Die Erkrankung ist erblich und äußerst sich in der Regel durch extrem kurze Rippen und einen äußerst schmalen Thorax. Multiple Organbeteiligungen können vorliegen, so zum Beispiel solche der Leber und der Bauchspeicheldrüse. Obwohl die Krankheit meist mit einem ungünstigen Verlauf verbunden ist, gibt es Ausnahmen von dieser Regel. Nach dem zweiten Lebensjahr ist das Schlimmste überstanden.
Ursachen
Die Skelettdysplasie Jeune-Syndrom wird im autosomal-rezessiven Erbgang vererbt. Das heißt, dass das betroffene Gen auf einem Autosom liegt. Ein dominantes Allel setzt sich in der Genetik immer gegenüber einem rezessiven Allel durch. Damit die Krankheit auf einem rezessiven Autosom tatsächlich zum Ausbruch kommt, müssen beide Partner zumindest ein rezessives Allel als Krankheitsträger haben. Das Jeune-Syndrom kann durch Mutationen unterschiedlicher Gene auftreten.

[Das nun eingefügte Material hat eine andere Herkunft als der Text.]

Lemma rests_ApplyObservation until c a k kept now o : keeps (rests until c a k kept) (ApplyObservation now o).
Proof.
  unfold ApplyObservation. case_goal; [|auto with alerts]. apply keeps_transaction; [apply rests_rollback|].
  apply keeps_bind; [unfold insertInbox; outsideOutbox|]. intros n. case_goal; [auto with alerts|].
  apply keeps_bind; [outsideOutbox|]. intros ds. apply keeps_bind; [|auto with alerts].
  apply keeps_each. intros created d. unfold applyDefinition. case_goal; [auto with alerts|]. apply keeps_bind.
  { unfold lockState. apply keeps_bind; [outsideOutbox|intros _; apply keeps_bind; [outsideOutbox|intros _; outsideOutbox]]. }
  intros st. destruct (apply d o st now) as [[[st' alert] []]|]; cbn [negb]; [|auto with alerts|by intros srv m t H].
  apply keeps_bind; [unfold updateState; outsideOutbox|]. intros _. destruct alert as [alert|]; [|auto with alerts].
  apply keeps_bind; [unfold insertEvents; outsideOutbox|]. intros out. apply keeps_bind; auto with alerts.
Qed.

(** A call that meets [srv]: no claim at [until] or later, no failure of [a]
    reported whose delay ends before [until]; no maintenance, if the row has
    to stay. *)
Definition quiet (until : Time) (a : string) (k : Z) (kept : bool) (call : Server * Call) : Prop :=
  let '(srv, c) := call in
  (sqlNow srv < until)%Z /\
  (forall message, c = CallFailed a message -> (until <= sqlNow srv + backoff k)%Z) /\
  (forall policy, c = CallMaintain policy -> kept = false).

Lemma rests_perform until c a k kept srv call d :
  quiet until a k kept (srv, call) -> rests until c a k kept d -> rests until c a k kept (perform call srv (0, d)).2.2.
Proof.
  intros (Hnow & Hfail & Hmaintain) Hd.
  assert (forall A (s : Session A), keeps (rests until c a k kept) s -> rests until c a k kept (s srv (0, d)).2.2) as Hs
    by (intros A s Hs; by apply Hs).
  destruct call; cbn [perform]; rewrite ?discard_state.
  - apply Hs. unfold CreateDefinition. case_goal; [unfold upsertDefinition; outsideOutbox|auto with alerts].
  - apply Hs. unfold SetEnabled. outsideOutbox.
  - apply Hs. unfold ArchiveDefinition. apply keeps_bind; [outsideOutbox|]. intros n. case_goal; auto with alerts.
  - apply Hs, rests_ApplyObservation.
  - apply Hs, rests_CommitRuntimeBatch.
  - unfold ClaimPending, exec. pose proof (rests_claimOutbox until c a k kept limit srv d Hnow Hd) as H.
    destruct (claimOutbox limit srv d) as [[m|out] d']; simpl in *; by repeat case_goal.
  - apply rests_updateOutbox; [done| |done]. intros row _ _ _. split; [done|]. split; [done|]. by left.
  - apply rests_updateOutbox; [done| |done]. intros row Hin Hrc <-. split; [done|]. split; [done|]. right.
    destruct (rests_row _ _ _ _ _ _ Hd row Hin Hrc) as (Ha & Hk & _). simpl. rewrite Hk. apply (Hfail message). by rewrite Ha.
  - apply Hs. unfold Maintain. specialize (Hmaintain policy eq_refl) as ->. apply keeps_bind.
    + case_goal; [|auto with alerts]. apply keeps_exec. intros srv' t Ht. unfold deleteEvents.
      destruct (interval _) as [keep|]; [|done].
      destruct (@limited EventRow _ _) as [m|doomed]; [done|]. destruct Ht as [Hc Hr _]. split; [done| |done]. simpl.
      intros row [_ Hin]%list_elem_of_filter. by apply Hr.
    + intros n. apply keeps_bind; [|auto with alerts]. case_goal; [unfold deleteInbox; outsideOutbox|auto with alerts].
  - apply Hs. unfold AcquirePartitions. case_goal; [auto with alerts|]. apply keeps_transaction; [apply rests_rollback|].
    apply keeps_bind; [unfold acquireLeases; outsideOutbox|]. intros n. case_goal; auto with alerts.
  - apply Hs. unfold RenewPartitions. apply keeps_bind; [unfold renewLeases; outsideOutbox|auto with alerts].
  - apply Hs. unfold ReleasePartitions. outsideOutbox.
Qed.

(** The tables after more calls. *)
Definition afterCalls (calls : list (Server * Call)) (d : Database) : Database :=
  foldl (fun d '(srv, c) => (perform c srv (0, d)).2.2) d calls.

Lemma rests_afterCalls until c a k kept calls : forall d,
  Forall (quiet until a k kept) calls -> rests until c a k kept d -> rests until c a k kept (afterCalls calls d).
Proof.
  induction calls as [|[srv call] calls IH]; intros d Hq Hd; [done|]. apply Forall_cons in Hq as [Hc Hq].
  apply IH; [done|]. by apply rests_perform.
Qed.

Lemma afterCalls_sound calls : forall d, coreOk d -> coreOk (afterCalls calls d).
Proof. induction calls as [|[srv call] calls IH]; intros d Hd; [done|]. by apply IH, perform_sound. Qed.

Lemma cursor_unique d row row' :
  coreOk d -> row ∈ alert_event_outbox d -> row' ∈ alert_event_outbox d ->
  row'.(OutboxRow.cursor) = row.(OutboxRow.cursor) -> row' = row.
Proof.
  intros [_ [_ [Hsorted _] _] _ _ _ _] [i Hi]%list_elem_of_lookup_1 [j Hj]%list_elem_of_lookup_1 Hc.
  assert (NoDup (OutboxRow.cursor <$> alert_event_outbox d)) as Hnd.
  { induction Hsorted as [|c l _ IH Hl]; constructor; [|done]. intros Hin. rewrite Forall_forall in Hl.
    specialize (Hl c Hin). lia. }
  assert (j = i) as ->; [|congruence]. eapply NoDup_lookup; [exact Hnd|by rewrite list_lookup_fmap, Hj|].
  rewrite list_lookup_fmap, Hi. simpl. by rewrite Hc.
Qed.

(** A row that was taken rests for thirty seconds. *)
Lemma taken_rests limit srv d out d1 row until kept :
  coreOk d -> claimOutbox limit srv d = (inr out, d1) -> row ∈ taken (sqlNow srv) limit (alert_event_outbox d) ->
  (until <= sqlNow srv + 30 * Second)%Z ->
  rests until row.(OutboxRow.cursor) row.(OutboxRow.alert_id) (row.(OutboxRow.attempts) + 1) kept d1.
Proof.
  intros Hcore H1 Hrow Huntil. pose proof (core_outbox _ Hcore) as [_ [_ Hle] _].
  pose proof (taken_elem _ _ _ _ Hrow) as [Hin _].
  assert (alert_event_outbox_cursor_seq d1 = alert_event_outbox_cursor_seq d) as Hseq.
  { unfold claimOutbox in H1. destruct (limited _ _); [done|]. by injection H1 as _ <-. }
  assert (row.(OutboxRow.cursor) ∈ OutboxRow.cursor <$> taken (sqlNow srv) limit (alert_event_outbox d)) as Hc
    by (apply list_elem_of_fmap; eauto).
  apply claimOutbox_Ok in H1 as [_ Hd1]. split.
  - rewrite Hseq. rewrite Forall_forall in Hle. apply Hle. apply list_elem_of_fmap. eauto.
  - rewrite Hd1. intros row1 (row0 & -> & Hin0)%list_elem_of_fmap Hrc.
    assert (row0.(OutboxRow.cursor) = row.(OutboxRow.cursor)) as Hrc0 by (revert Hrc; by case_bool_decide).
    assert (row0 = row) as -> by (by eapply cursor_unique). rewrite bool_decide_eq_true_2 by done. simpl.
    split; [done|]. split; [done|]. right. lia.
  - intros _. rewrite Hd1. eexists. split; [apply list_elem_of_fmap; exists row; done|]. by case_bool_decide.
Qed.

(** C22: an alert is not claimed twice within thirty seconds. After a claim
    took a row, let any calls of any publishers, engines and operators follow,
    successful or failed, in any number, but for two. A reported failure of
    the alert replaces the thirty seconds by the backoff of its attempts,
    from the time of the report: [until] is at most thirty seconds after the
    claim and at most the backoff after each such report. And maintenance may
    delete the row, once the alert is published. Then a claim before [until]
    does not take the row again; and if there was no maintenance in between,
    it takes no row of the same alert: publishers that share the outbox do
    not publish the same alert, unless the first has had its time. What a
    claim returns are alerts of rows it took, and none of them was published. *)
Theorem claims_disjoint (limit limit' : Z) (srv srv' : Server) (d d1 d2 : Database) (out out' : list Alert)
  (calls : list (Server * Call)) (row : OutboxRow) (until : Time) (maintained : bool) :
  coreOk d ->
  claimOutbox limit srv d = (inr out, d1) -> row ∈ taken (sqlNow srv) limit (alert_event_outbox d) ->
  (until <= sqlNow srv + 30 * Second)%Z ->
  Forall (quiet until row.(OutboxRow.alert_id) (row.(OutboxRow.attempts) + 1) (negb maintained)) calls ->
  claimOutbox limit' srv' (afterCalls calls d1) = (inr out', d2) -> (sqlNow srv' < until)%Z ->
  let again := taken (sqlNow srv') limit' (alert_event_outbox (afterCalls calls d1)) in
  row.(OutboxRow.published_at) = None /\
  row.(OutboxRow.cursor) ∉ OutboxRow.cursor <$> again /\
  (maintained = false -> row.(OutboxRow.alert_id) ∉ OutboxRow.alert_id <$> again) /\
  (forall a, a ∈ out -> a ∈ OutboxRow.payload <$> taken (sqlNow srv) limit (alert_event_outbox d)) /\
  (forall a, a ∈ out' -> a ∈ OutboxRow.payload <$> again).
Proof.
  intros Hcore H1 Hrow Huntil Hq H2 Hlt again.
  pose proof (taken_rests _ _ _ _ _ _ _ (negb maintained) Hcore H1 Hrow Huntil) as Hrest.
  apply (rests_afterCalls _ _ _ _ _ _ _ Hq) in Hrest.
  pose proof (rests_taken _ _ _ _ _ (sqlNow srv') limit' _ Hlt Hrest) as Hno. fold again in Hno.
  split. { apply taken_elem in Hrow as [_ Hdue]. unfold due in Hdue. apply andb_true_iff in Hdue as [Hp _].
           by apply bool_decide_eq_true in Hp. }
  split; [done|]. split; [|by split; [apply claimOutbox_Ok in H1 as [? _]|apply claimOutbox_Ok in H2 as [? _]]].
  intros -> (row' & Ha & Hin')%list_elem_of_fmap. apply Hno, list_elem_of_fmap.
  destruct (rests_kept _ _ _ _ _ _ Hrest eq_refl) as (row1 & Hin1 & Hc1). exists row'. split; [|done].
  destruct (rests_row _ _ _ _ _ _ Hrest row1 Hin1 Hc1) as (Ha1 & _ & _). rewrite <- Hc1. f_equal.
  apply taken_elem in Hin' as [Hin' _].
  assert (coreOk (afterCalls calls d1)) as [_ [Hids _ _] _ _ _ _].
  { apply afterCalls_sound. pose proof (sound_claimOutbox limit (alert_events_cursor_seq d)
      (alert_event_outbox_cursor_seq d) srv d) as Hs. rewrite H1 in Hs. by apply Hs. }
  apply list_elem_of_lookup_1 in Hin' as [i Hi], Hin1 as [j Hj].
  assert (i = j) as ->; [|congruence]. eapply NoDup_lookup; [exact Hids|by rewrite list_lookup_fmap, Hi|].
  rewrite list_lookup_fmap, Hj. simpl. by rewrite Ha1, Ha.
Qed.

Nicht alle Gene sind bislang bekannt. Eine Beteiligung liegt zum Beispiel für das Gen IFT80 (3q25.33) vor. Dasselbe gilt für das Gen DYNC2H1 (11q22.3) und das Gen WDR19 (4p14). Auch eine Mutation des Gens TTC21B (2q24.3) wird heute als mögliche Ursache des Jeune-Syndroms anerkannt. Jedes der genannten Gene kodiert für je ein Flagellen-Transportprotein. Aus diesem Grund wird die Erkrankung auch zu den sogenannten Zilliopathien gerechnet.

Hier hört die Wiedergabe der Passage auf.